Brussels 17 May 2018
The signatories urge European policymakers to ensure that Europe’s response to the threat posed by the presence of pharmaceuticals in the environment (PiE) is taken seriously, and that present and future European action will be timely, resolute and coordinated in all relevant policies.
Especially in light of the looming and severe public health crisis posed by antimicrobial resistance (AMR) fuelled by, inter alia, pollution caused by pharmaceuticals throughout their life-cycle, we underline that only a multi-sectoral, multi-stakeholder approach can generate the required results for the continued health of people, animals and ecosystems, in Europe and globally.
The European Commission is set to release the long-awaited strategic approach to PiE, which will contain a series of measures to alleviate pollution and other damage caused by pharmaceutical residues released into the environment. The strategic approach follows the Commission’s 2017 follow-up Action Plan against AMR, which we regret falls short on the environmental side, and ignores clear evidence on the extent of pharmaceutical pollution.
European policies need to recognise that the increased presence of pharmaceuticals in the environment and the effects are entirely preventable – if Europe accepts its leadership responsibility to address the root causes and makes available dedicated resources.
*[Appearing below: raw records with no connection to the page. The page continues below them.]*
Definition recommended_actions (identity_usable : bool) (failed_requirements : list Value)
    (nonqualifying : list Value) (permanent_loss : bool) : list string :=
  let of_copy (copy : Value) :=
    omap as_str (default [] (value_get "reasons" copy ≫= as_array)) ≫= reason_actions in
  btree_set
    ((if negb identity_usable then ["resolve the file identity to BLAKE3"] else [])
     ++ (nonqualifying ≫= of_copy)
     ++ (if negb (is_empty failed_requirements) || permanent_loss
         then ["create and verify an independent copy"] else [])).

Definition qualifying_copy_review (copy : QualifiedCopy) : QualifyingCopyReview :=
  {| r_copy_claim_id := q_copy_claim_id copy; r_location_id := q_location_id copy;
     r_location_name := q_location_name copy; r_device_id := q_device_id copy;
     r_site_id := q_site_id copy; r_offsite := offsite copy; r_offline := offline copy;
     r_encrypted := encrypted copy |}.

Definition evaluate_file (file : FileFact) (requirements : PolicyRequirements)
    (topology : DomainTopology) (now_utc_ms : N) : result PolicyError FileEvaluation :=
  t ← tally_copies file requirements topology now_utc_ms;
  let identity_usable := identity_usable file in
  let failed_requirements := failed_requirements requirements (qualified t) in
  let loss_scenarios := loss_scenarios (qualified t) topology in
  let permanent_loss := existsb is_permanent_loss loss_scenarios in
  let has_failure :=
    negb (is_empty failed_requirements) || permanent_loss || negb identity_usable in
  let status :=
    if has_failure then
      Some (if has_uncertain_material t || negb identity_usable
            then "uncertain" else "violated")
    else None in
  let actions := recommended_actions identity_usable failed_requirements (nonqualifying t)
                   permanent_loss in
  Ok {| status := status;
        file_reasons := json_object
          [("logical_path", Str (logical_path_display file));
           ("collection_id", Str (collection_id file));
           ("collection_name", Str (collection_name file));
           ("identity_state", Str (identity_state file));
           ("hash_algo", json_option (hash_algo file));
           ("qualifying_copy_count", json_usize (length (qualified t)));
           ("qualifying_device_ids",
              json_strings (btree_elements (device_ids (qualified t))));
           ("qualifying_site_ids", json_strings (btree_elements (site_ids (qualified t))));
           ("failed_requirements", Arr failed_requirements);
           ("loss_scenarios", Arr loss_scenarios);
           ("nonqualifying_copies", Arr (nonqualifying t))];
        actions := json_strings actions;
        valid_until_utc_ms := tally_valid_until t;
        qualifying_copies := qualifying_copy_review <$> qualified t |}.

(** ** Specification of a qualifying copy *)

(** When a timestamp stops being recent. *)
Definition expiry (timestamp max_age_days : N) : N := timestamp + max_age_days * DAY_MS.

(** The timestamp is known, not in the future and not older than the limit. *)
Definition fresh (timestamp : option N) (max_age_days now_utc_ms : N) : Prop :=
  ∃ t, timestamp = Some t ∧ (t <= now_utc_ms < expiry t max_age_days)%N.
Lemma load_policy_context_ok i row s u s' :
  row ∈ all → run_ok all marker d0 0 s →
  load_policy_context new_ulid marker now i row s = (Ok u, s') → run_ok all marker d0 0 s'.
Proof.
  intros Hrow [Hb Ho Hc] Hrun. unfold load_policy_context in Hrun.
  match type of Hrun with context [match ?m with _ => _ end] => destruct m as [[evs c]|] eqn:Hm end;
    [|done].
  injection Hrun as <- <-. inv_ok. rewrite insert_row_Ok in *. rewrite !sql_u64_Ok in *.
  repeat match goal with Hs : sql_i64 _ _ = Ok _ |- _ => apply sql_i64_Ok in Hs as -> end.
  destruct_and!; subst. cbn. split; cbn; [done | |].
  - intros k r Hk. apply lookup_insert_is_Some'. right. exact (Ho k r Hk).
  - intros pid c' Hin. apply lookup_insert_Some in Hin as [[<- <-] | [Hne Hin]].
    + constructor; cbn; try done.
      * exists row. auto.
      * eexists. rewrite lookup_insert_eq. auto 10.
      * by rewrite finding_count_evaluations, finding_count_zero.
    + destruct (Hc pid c' Hin) as [? ? (e & He & Hrest) ? ? Hf]. constructor; try done.
      exists e. split; [|done]. cbn. rewrite lookup_insert_ne; [done | congruence].
Qed.

Lemma load_policy_contexts_ok i rows s u s' :
  (∀ row, row ∈ rows → row ∈ all) → run_ok all marker d0 0 s →
  load_policy_contexts new_ulid marker now i rows s = (Ok u, s') → run_ok all marker d0 0 s'.
Proof.
  revert i s. induction rows as [|row rows IH]; intros i s Hin Hok Hrun; cbn in Hrun.
  - by injection Hrun as _ <-.
  - apply st_bind_Ok in Hrun as (v & s1 & Hrow & Hrest). eapply IH; [| |exact Hrest].
    + intros r Hr. apply Hin. by right.
    + eapply load_policy_context_ok; [apply Hin; by left | done..].
Qed.

Lemma count_file_Ok file ev c c' :
  (files_evaluated c + 1 <= u64_max)%N →
  files_evaluated c = (files_satisfied c + files_violated c + files_uncertain c)%N →
  count_file file ev c = Ok c' →
  evaluation_id c' = evaluation_id c ∧ ctx_policy_id c' = ctx_policy_id c ∧
  policy_version c' = policy_version c ∧ files_expected c' = files_expected c ∧
  files_evaluated c' = (files_evaluated c + 1)%N ∧
  files_evaluated c' = (files_satisfied c' + files_violated c' + files_uncertain c')%N ∧
  (files_violated c' + files_uncertain c'
   = files_violated c + files_uncertain c + if status ev is Some _ then 1 else 0)%N.
Proof.
  intros Hb Hs Hc. unfold count_file in Hc. inv_ok. boolify. cbn.
  rewrite (wrapping_add_u64_small (files_evaluated c)) by done.
  destruct (status ev) as [st0|]; cbn.
  - assert (st0 = "violated" ∨ st0 = "uncertain") as [-> | ->] by
      (match goal with Hin : Some st0 ∈ _ |- _ => rewrite !elem_of_cons, elem_of_nil in Hin;
         naive_solver end).
    + rewrite bool_decide_true, bool_decide_false by done.
      rewrite (wrapping_add_u64_small (files_violated c)) by lia. split_and!; try done; lia.
    + rewrite bool_decide_false, bool_decide_true by done.
      rewrite (wrapping_add_u64_small (files_uncertain c)) by lia. split_and!; try done; lia.
  - rewrite !bool_decide_false by done.
    rewrite (wrapping_add_u64_small (files_satisfied c)) by lia. split_and!; try done; lia.
Qed.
Pharmaceutical active substances are currently excluded from EU environmental legislation, which is untenable in light of the risk that pharmaceutical pollution poses to the environment and to human and animal health. We therefore urge the European Commission to seize a number of important policy opportunities which, in combination, will mitigate the crushing effects of PiE and AMR.
Based on the evidence presented in the Annex and the background documents to the Commission’s consultation on PiE, the signatories of this statement propose the following recommendations:
- Revise the Good Manufacturing Practices (GMP) to include compulsory environmental standards
- Include medicinal and veterinary products under all of REACH titles in order to ensure adequate information and transparency on environmental occurrence and impacts of APIs.
- Introduce an EU monitoring system for the mandatory, routine collection of data on antimicrobials and AMR microorganisms in the environment.
- Introduction of legally binding concentration limits and standards for residues of pharmaceutical substances in water.
- Revise relevant Best Available Techniques (BAT) reference documents (BREFs) in the Industrial Emissions Directive (IED) to take into account environmental emissions of pharmaceutical ingredients during the manufacturing of pharmaceutical products, and on intensive rearing of poultry and pigs.
- Ensure that ERA results are systematically considered in the risk-benefit analysis of marketing authorisation decisions for new human medicinal products, coupled with compulsory ERAs for products put on the market before 2006.
- Set up public procurement in EU member states to favour human and veterinary medicinal products with low environmental impacts.
- Ensure extended producer responsibility for full life-cycle of products placed on the market.
- Support research into the various transmission dynamics of AMR via the environment.
- Task the EU One Health Network on AMR with ensuring policy coherence and alignment between AMR, PiE, water legislation and other relevant environmental strategies.
- Define criteria for veterinary pharmaceuticals that are especially hazardous to the environment, implement a system of comparative assessment and establish a process that denies authorisation for such APIs with no or strictly limited derogation.
- Develop comprehensive data collection for all antibiotics used in human medicine as well as in animal breeding and husbandry, and make those accessible to the public.
- Initiate EU-wide measures to improve animal welfare, livestock conditions and animal husbandry practices as important precaution measures to secure animal health and reduce the need for medication.